╭──
(** C39: When a lookup announces early exit, there is one ground value that every
    complete rule it returns has as its value: evaluation may stop at the first
    rule that succeeds. *)
Theorem EarlyExit_agree {E} (resolve : list value -> resolved E) isVirtual sorted rules ix res :
  Build isVirtual sorted rules = Some ix -> Lookup resolve ix = Ok res -> ir_earlyExit res = true ->
  exists v, IsGround v = true /\
    forall r, in_result r res -> r_complete r = true -> forall w, r_value r = Some w -> Equal w v = true.
Proof.
  intros B L Hx. pose proof (Lookup_cases resolve _ _ _ _ B) as X. rewrite L in X.
  destruct X as (tr & -> & C). refine (result_earlyExit rules ix _ _ _ C Hx).
  exact (ev_in_weaken _ _ (fun _ => True) _ (fun _ _ => I) (Lookup_events resolve _ _ _ _ B)).
Qed.

(** ** A concrete rule set

    [p { input.m = "GET" } else { input.m = "PUT" }] and
    [p { input.x = ["a", y] }], both with the value true. *)
Module Sample.
Definition m : list value := [Var "input"; Str "m"].
Definition x : list value := [Var "input"; Str "x"].
Definition eq_expr (a b : value) : expr := Expr (TTerms [Ref Equality_Ref; a; b]) [] 0 false.
Definition mk (id : nat) (body : list expr) : rule := MkRule id false [] body [Var "data"; Str "p"] None (Some (Boolean true)).
Definition r0 : rule := mk 0 [eq_expr (Ref m) (Str "GET")].
Definition r1 : rule := mk 1 [eq_expr (Ref m) (Str "PUT")].
Definition r2 : rule := mk 2 [eq_expr (Array [Str "a"; Var "y"]) (Ref x)].
Definition rules : list (list rule) := [[r0; r1]; [r2]].
Definition isVirtual (_ : list value) : bool := false.
Definition index : baseDocEqIndex :=
  default (MkIndex newTrieNodeImpl None SingleValue true) (Build isVirtual [m; x] rules).
(** [input] is [{"m": "PUT", "x": ["a", 1]}]. *)
Definition resolve (ref : list value) : resolved Empty_set :=
  if ref_eq ref m then RValue (Str "PUT")
  else if ref_eq ref x then RValue (Array [Str "a"; Number (NInt 1)]) else RUndefined.

Definition unknown (_ : list value) : resolved Empty_set := RUnknown.

Lemma built : Build isVirtual [m; x] rules = Some index.
Proof. reflexivity. Qed.
End Sample.

Lemma Lookup_sound_witness :
  (exists res, Lookup Sample.resolve Sample.index = Ok res /\ ir_rules res = [Sample.r2; Sample.r1] /\
    in_result Sample.r1 res) /\
  (exists res, Lookup Sample.unknown Sample.index = Ok res /\ ir_else res = [(Sample.r0, [Sample.r1])] /\
    in_chain_order Sample.rules [Sample.r0; Sample.r1]).
Proof.
  split.
  - pose proof (Lookup_sound Sample.resolve _ _ _ _ Sample.built) as H.
    destruct (Lookup Sample.resolve Sample.index) as [res|e] eqn:L; [|destruct e].
    exists res. split; [reflexivity|]. split.
    + vm_compute in L. injection L as <-. reflexivity.
    + apply (proj1 H); [|reflexivity|repeat constructor]. vm_compute. right. left.
  - pose proof (Lookup_sound Sample.unknown _ _ _ _ Sample.built) as H.
    destruct (Lookup Sample.unknown Sample.index) as [res|e] eqn:L; [|destruct e].
    exists res. split; [reflexivity|]. assert (Er : ir_else res = [(Sample.r0, [Sample.r1])]) by (vm_compute in L; injection L as <-; reflexivity).
    split; [exact Er|]. apply (proj1 (proj2 (proj2 H)) Sample.r0 [Sample.r1]). rewrite Er. left.
Defined.

Lemma AllRules_exact_witness :
  in_result Sample.r0 (AllRules Sample.index).
Proof.
  apply (AllRules_exact Sample.resolve _ _ _ _ Sample.built). split; [vm_compute; left|reflexivity].
Defined.

Lemma EarlyExit_agree_witness :
  exists v, IsGround v = true /\ forall w, r_value Sample.r1 = Some w -> Equal w v = true.
Proof.
  destruct (Lookup Sample.resolve Sample.index) as [res|e] eqn:L; [|destruct e].
  destruct (EarlyExit_agree Sample.resolve _ _ _ _ res Sample.built L) as (v & Hg & H).
  - vm_compute in L. injection L as <-. reflexivity.
  - exists v. split; [exact Hg|]. apply H; [|reflexivity]. vm_compute in L. injection L as <-.
    left. vm_compute. right. left.
Defined.

(** The rules come in the order in which the traversal meets their positions,
    which need not be the order in which they were passed to [Build]: here the
    rule of the second chain comes first. *)
Lemma Lookup_order :
  exists res, Lookup Sample.resolve Sample.index = Ok res /\ ir_rules res = [Sample.r2; Sample.r1] /\
    concat Sample.rules = [Sample.r0; Sample.r1; Sample.r2].
Proof. eexists. split; [vm_compute; reflexivity|]. split; reflexivity. Qed.

(** The rules in the extent of a rule with variables in its reference are in one index,
    whatever their kinds.  With [p[r].s := 1] and [p.q contains 2], the nil value of the
    second is added to the values of the first, which panics. *)
Lemma Build_mixed_kinds :
  let r1 := MkRule 0 false [] [] [Var "data"; Str "p"; Var "r"; Str "s"] None (Some (Number (NInt 1))) in
  let r2 := MkRule 1 false [] [] [Var "data"; Str "p"; Str "q"] (Some (Number (NInt 2))) None in
  Build Sample.isVirtual [] [[r1]; [r2]] = None /\
  is_Some (Build Sample.isVirtual [] [[r1]]) /\ is_Some (Build Sample.isVirtual [] [[r2]]).
Proof. intros r1 r2. split; [vm_compute; reflexivity|]. split; vm_compute; by eexists. Qed.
╰──
**EXERCISE GOAL**:
For this exercise, please copy exactly the lines from the one holding "(** The rules in" through the end of the records, the first and last included.

**TASK RESULT**:
(** The rules in the extent of a rule with variables in its reference are in one index,
    whatever their kinds.  With [p[r].s := 1] and [p.q contains 2], the nil value of the
    second is added to the values of the first, which panics. *)
Lemma Build_mixed_kinds :
  let r1 := MkRule 0 false [] [] [Var "data"; Str "p"; Var "r"; Str "s"] None (Some (Number (NInt 1))) in
  let r2 := MkRule 1 false [] [] [Var "data"; Str "p"; Str "q"] (Some (Number (NInt 2))) None in
  Build Sample.isVirtual [] [[r1]; [r2]] = None /\
  is_Some (Build Sample.isVirtual [] [[r1]]) /\ is_Some (Build Sample.isVirtual [] [[r2]]).
Proof. intros r1 r2. split; [vm_compute; reflexivity|]. split; vm_compute; by eexists. Qed.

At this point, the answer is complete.